SESSION TITLE: DVT/PE/Pulmonary Hypertension Posters
SESSION TYPE: Original Investigation Poster
PRESENTED ON: Wednesday, October 30, 2013 at 01:30 PM - 02:30 PM
PURPOSE: Obstructive Sleep Apnea (OSA) is a prevalent, yet underdiagnosed contributor to pulmonary hypertension (PH). Despite recent recommendations to screen PH patients for OSA, there is currently no standardized screening protocol. We aimed to characterize current screening practices at a university-based pulmonary hypertension center.
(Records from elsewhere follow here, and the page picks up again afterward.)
Lemma Hashmap_delete_spec n hi m M k :
  represents n hi m M → valid k →
  ∃ m' n', Hashmap_delete hash compare m n k = Done (m', M !! val k, n') ∧
    represents n' hi m' (delete (val k) M) ∧ max m' = max m ∧ (n ≤ n')%nat.
Proof.
  intros Hm Hk. pose proof (locate_spec n hi m M k Hm Hk) as Hl. cbv zeta in Hl.
  set (b := hv (val k) mod max m) in *. unfold Hashmap_delete.
  destruct (M !! val k) as [x|] eqn:EM; [|].
  2: { rewrite Hl. cbn [mbind outcome_bind]. exists m, n. split; [done|].
       by rewrite delete_id. }
  destruct Hl as (d&nodes&i&nd&E&Hd&Hdh&Hc&Hi&Ev&Ex&Hb&->). cbn [mbind outcome_bind].
  rewrite Hb. cbn [mbind outcome_bind].
  assert (Hbr : 0 ≤ b < max m) by (apply Z.mod_pos_bound; apply (rp_max _ _ _ _ Hm)).
  destruct nodes as [|ending nodes0 _] using rev_ind; [done|].
  destruct (DArray_pop_spec d n nodes0 ending Hd) as (d1&n1&->&Hd1&Hmd1&Hn1).
  cbn [mbind outcome_bind].
  assert (Hswap : ∃ d2 nodes2, (if (node_id ending =? node_id nd)%nat then Done d1
      else DArray_set d1 (Z.of_nat i) (Ptr ending)) = Done d2 ∧ holds d2 nodes2 ∧ max d2 ≤ hi ∧
      nodes0 ++ [ending] ≡ₚ nd :: nodes2).
  { pose proof (ch_ids _ _ _ _ _ Hc) as Hids. rewrite fmap_app in Hids.
    apply NoDup_app in Hids as (_&Hids&_).
    destruct (decide (i < length nodes0)%nat) as [Hlt|Hge].
    - rewrite lookup_app_l in Hi by done. rewrite (proj2 (Nat.eqb_neq _ _)).
      2: { intros Eid. apply (Hids (node_id nd)); [|rewrite <- Eid; apply list_elem_of_here].
           apply list_elem_of_fmap. exists nd. split; [done|by eapply list_elem_of_lookup_2]. }
      destruct (DArray_set_spec d1 nodes0 i ending Hd1 Hlt) as (d2&->&Hd2&Hmd2).
      exists d2, (<[i := ending]> nodes0). split; [done|]. split; [done|]. split; [lia|].
      rewrite (Permutation_cons_append (<[i := ending]> nodes0) nd).
      symmetry. by apply insert_last_perm.
    - rewrite lookup_app_r in Hi by lia. apply list_lookup_singleton_Some in Hi as [_ <-].
      rewrite Nat.eqb_refl. exists d1, nodes0. split; [done|]. split; [done|]. split; [lia|].
      symmetry. apply Permutation_cons_append. }
  destruct Hswap as (d2&nodes2&->&Hd2&Hmd2&Hperm). cbn [mbind outcome_bind].
  rewrite (put_bucket_spec n hi m M b d2 Hm Hbr). cbn [mbind outcome_bind]. rewrite Ex.
  eexists _, n1. split; [reflexivity|]. split; [|done].
  apply (represents_put n n1 hi hi m M); [done|done|lia| |].
  - intros w Hw. by rewrite lookup_delete_ne.
  - exists nodes2. split; [done|]. split; [done|]. rewrite <- Ev. apply chain_delete.
    eapply chain_perm; [exact Hperm|]. rewrite Ev. by eapply chain_mono.
Qed.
METHODS: Single center retrospective chart review of patients undergoing evaluation for PH at Tufts Medical Center from 2005 to 2012. Patients with PH (resting mean pulmonary artery pressure ≥ 25 mm Hg) were included if they had at least 3 clinic visits, and were excluded if they had a prior diagnosis of OSA. Clinic notes were reviewed for the presence of pre-specified OSA risk factors and physical findings including snoring, witnessed apnea, choking/gasping during sleep, daytime sleepiness, fatigue, Epworth sleepiness scale, body mass index (BMI), Mallampati score, neck circumference or the use of a screening questionnaire. Recommendation for polysomnography (PSG) by the attending physician was also recorded.
RESULTS: Of 235 patients undergoing right heart catheterization during the study period, 81 patients met inclusion criteria. The study population was predominantly female (60%) with a mean age of 63 ± 14 years and a BMI of 27 ± 6 kg/m2 (both mean ± SD). No OSA risk factors were documented in 21/81 patients (26%), and only one risk factor was documented in 22/81 patients (27%). When documented, the most frequently assessed risk factors included Mallampati score (83%), daytime sleepiness (43%), snoring (43%), and fatigue (43%). We found a positive association between patient reported daytime sleepiness, and referral for PSG (p =0.04). BMI did not correlate with referrals for PSG (p = 0.35).
CONCLUSIONS: Screening PH patients for OSA at our center was inconsistent. Half the patients had one or no risk factors documented. Referral for PSG was only associated with reporting of daytime somnolence, but no other OSA risk factors.
CLINICAL IMPLICATIONS: The impact of a standardized protocol on the rate of OSA screening and clinical outcomes in PH patients needs to be examined.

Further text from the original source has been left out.